We used a sequential regimen of N-methyl-N-nitrosourea + testosterone to induce prostate cancer in Wistar-Unilever rats. Following carcinogen treatment, celecoxib and exisulind individually and their combination at low doses were given in NIH-07 diet for 52 weeks. We determined the incidence of prostatic intraepithelial neoplasia, adenocarcinomas, rate of tumor cell proliferation, and apoptosis. Immunohistochemical and Western blot analysis were done to determine COX-2, epidermal growth factor receptor (EGFR), Akt, androgen receptor, and cyclin D1 expression. Serum prostaglandin E2 and tumor necrosis factor-alpha levels were determined using enzyme immunoassay/ELISA assays.

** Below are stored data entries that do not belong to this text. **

(** ** What the texts say *)

Lemma object_text_read o : storable (JObj o) ->
  parse (stringify (JObj o)) = Some (JObj o) /\
  negb (truthy (stringify (JObj o))) || str_eqb (trim (stringify (JObj o))) [] = false.
Proof.
  intros H. split; [by apply parse_stringify|].
  assert (Ht : trim (stringify (JObj o)) <> []) by (apply (trim_nonempty _ 123%N); [left|done]).
  by rewrite (proj2 (str_eqb_false _ _) Ht).
Qed.
Lemma section_storable s : canonical s -> storable (section_json s).
Proof.
  intros Hs. constructor; [|by apply canonical_ok, canonical_map].
  apply Forall_forall. intros x (e & -> & _)%elem_of_map. constructor.
Qed.
Definition form_json (config : SidebarModulesAdminConfig) : json := JObj (map (fun kv => (kv.1, section_json kv.2)) config).
Lemma form_storable config : form_ok config -> storable (form_json config).
Proof.
  intros (Hc & Hf & _). constructor; [|by apply canonical_ok, canonical_map].
  apply Forall_forall. intros x (e & -> & He)%elem_of_map. rewrite Forall_forall in Hf. apply section_storable, Hf, He.
Qed.

(** A module the settings know. *)
Definition known (section module : jsstr) : Prop :=
  exists d, obj_get section DEFAULT_SIDEBAR_MODULES = Some d /\ is_Some (obj_get module d) /\ is_Some (obj_get "enabled" d).
Definition known_b (e : mapping) : bool :=
  match obj_get e.1 DEFAULT_SIDEBAR_MODULES with
  | Some d => bool_decide (is_Some (obj_get e.2 d)) && bool_decide (is_Some (obj_get "enabled" d))
  | None => false
  end.
Lemma table_known e : e ∈ URL_TO_CONFIG_MAP -> known e.2.1 e.2.2.
Proof.
  assert (H : Forall (fun e => known_b e.2 = true) URL_TO_CONFIG_MAP) by (apply (bool_decide_unpack _); vm_compute; exact I).
  intros He. eapply Forall_forall in H; [|exact He]. revert H. unfold known_b, known. destruct (obj_get e.2.1 DEFAULT_SIDEBAR_MODULES) as [d|]. 2:{ done. }
  intros [H1%bool_decide_eq_true H2%bool_decide_eq_true]%andb_prop. by exists d.
Qed.

(** What the sidebar reads from the text of a form is what the form shows. *)
Lemma form_enforced config section module :
  form_ok config -> known section module ->
  admin_allows (parseSidebarConfig (Some (serializeSidebarModulesAdmin config))) section module = switched_on config section module.
Proof.
  intros Hok (d & Hd & Hm & He). destruct (object_text_read _ (form_storable _ Hok)) as [Hp Ht].
  unfold parseSidebarConfig, serializeSidebarModulesAdmin. rewrite Ht, Hp. unfold admin_allows. rewrite get_merged, Hd.
  cbn [own_entries entries]. rewrite get_map. destruct Hok as (Hc & Hf & Hcomplete).
  destruct (Hcomplete _ _ Hd) as (s & Hs & Hall). unfold switched_on. rewrite Hs. cbn [fmap option_fmap option_map].
  assert (Hdd : NoDup d.*1).
  { destruct defaults_distinct as [_ Hdf]. apply obj_get_elem in Hd. rewrite Forall_forall in Hdf. exact (Hdf _ Hd). }
  assert (Hn : NoDup s.*1) by (exact (proj1 (get_section_canonical section s config Hf Hs))).
  rewrite !merged_flag by done.
  destruct (Hall _ Hm) as [bm ->], (Hall _ He) as [be ->]. by destruct be, bm.
Qed.

(** What the editor of management access says of a module. *)
Definition granted (c : obj (obj bool)) (section module : jsstr) : bool :=
  match obj_get section c with
  | Some s => ManagementAccess.not_false (Some s) "enabled" && ManagementAccess.not_false (Some s) module
  | None => true
  end.
Lemma user_text_enforced c section module :
  ManagementAccess.config_ok c ->
  user_allows (parseUserSidebarConfig (Some (ManagementAccess.serializeSidebarModules c))) section module = granted c section module.
Proof.
  intros Hok. destruct (object_text_read _ (ManagementAccess.config_storable c Hok)) as [Hp Ht].
  unfold parseUserSidebarConfig, ManagementAccess.serializeSidebarModules, ManagementAccess.config_json in *. rewrite Ht, Hp.
  unfold user_allows, granted. cbn [prop]. rewrite get_map. destruct (obj_get section c) as [s|]; [|done].
  cbn [fmap option_fmap option_map json_truthy negb ManagementAccess.section_json prop]. rewrite !get_map.
  unfold ManagementAccess.not_false. cbn [mbind option_bind].
  destruct (obj_get "enabled" s) as [[]|], (obj_get module s) as [[]|]; reflexivity.
Qed.

(** ** The longest prefix *)

(** The prefix is the path or one of the path's ancestors. *)
Definition under (p url : jsstr) : Prop := url = p \/ exists r, url = p ++ "/" ++ r.
Definition maps_to (url : jsstr) (m : mapping) : Prop :=
  exists p, (p, m) ∈ URL_TO_CONFIG_MAP /\ under p url /\
            forall p' m', (p', m') ∈ URL_TO_CONFIG_MAP -> under p' url -> length p' <= length p.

The rats that received celecoxib in combination with exisulind at low doses showed a significant decrease in prostatic intraepithelial neoplasia and adenocarcinomas as well as an enhanced rate of apoptosis. An overall decrease in COX-2, EGFR, Akt, androgen receptor, and cyclin D1 expression was found associated with tumor growth inhibition. Reduced serum levels of COX-2 protein, prostaglandin E2, and tumor necrosis factor-alpha indicated anti-inflammatory effects. A strong inhibition of total and phosphorylated form of EGFR (Tyr(992) and Tyr(845)) and Akt (Ser(473)) was significant in rats given with these agents in combination.
In this study, we show for the first time that the combination of celecoxib with exisulind at low doses could prevent prostate carcinogenesis by altering key molecular events.
非甾体抗炎药通过调节环氧合酶-2(COX-2)依赖性和/或COX-2非依赖性机制发挥抗癌作用;然而,高剂量单药治疗时的毒性问题令人担忧。在本研究中,我们确定了COX-2抑制剂塞来昔布与低剂量依西美坦(舒林酸砜/Aptosyn)联合应用于前列腺癌的效果。
我们采用N-甲基-N-亚硝基脲+睾酮序贯方案诱导Wistar-联合利华大鼠发生前列腺癌。致癌剂处理后,在NIH-07饮食中单独给予塞来昔布和依西美坦及其低剂量组合,持续52周。我们测定了前列腺上皮内瘤变、腺癌的发生率、肿瘤细胞增殖率和凋亡率。进行免疫组织化学和蛋白质印迹分析以确定COX-2、表皮生长因子受体(EGFR)、Akt、雄激素受体和细胞周期蛋白D1的表达。使用酶免疫测定/酶联免疫吸附测定法测定血清前列腺素E2和肿瘤坏死因子-α水平。
低剂量联合使用塞来昔布和依西美坦的大鼠前列腺上皮内瘤变和腺癌显著减少,凋亡率增加。发现COX-2、EGFR、Akt、雄激素受体和细胞周期蛋白D1表达总体下降与肿瘤生长抑制有关。血清COX-2蛋白、前列腺素E2和肿瘤坏死因子-α水平降低表明具有抗炎作用。联合给予这些药物的大鼠中,EGFR(Tyr(992)和Tyr(845))和Akt(Ser(473))的总形式和磷酸化形式受到强烈抑制,这具有显著意义。
在本研究中,我们首次表明低剂量塞来昔布与依西美坦联合应用可通过改变关键分子事件预防前列腺癌发生。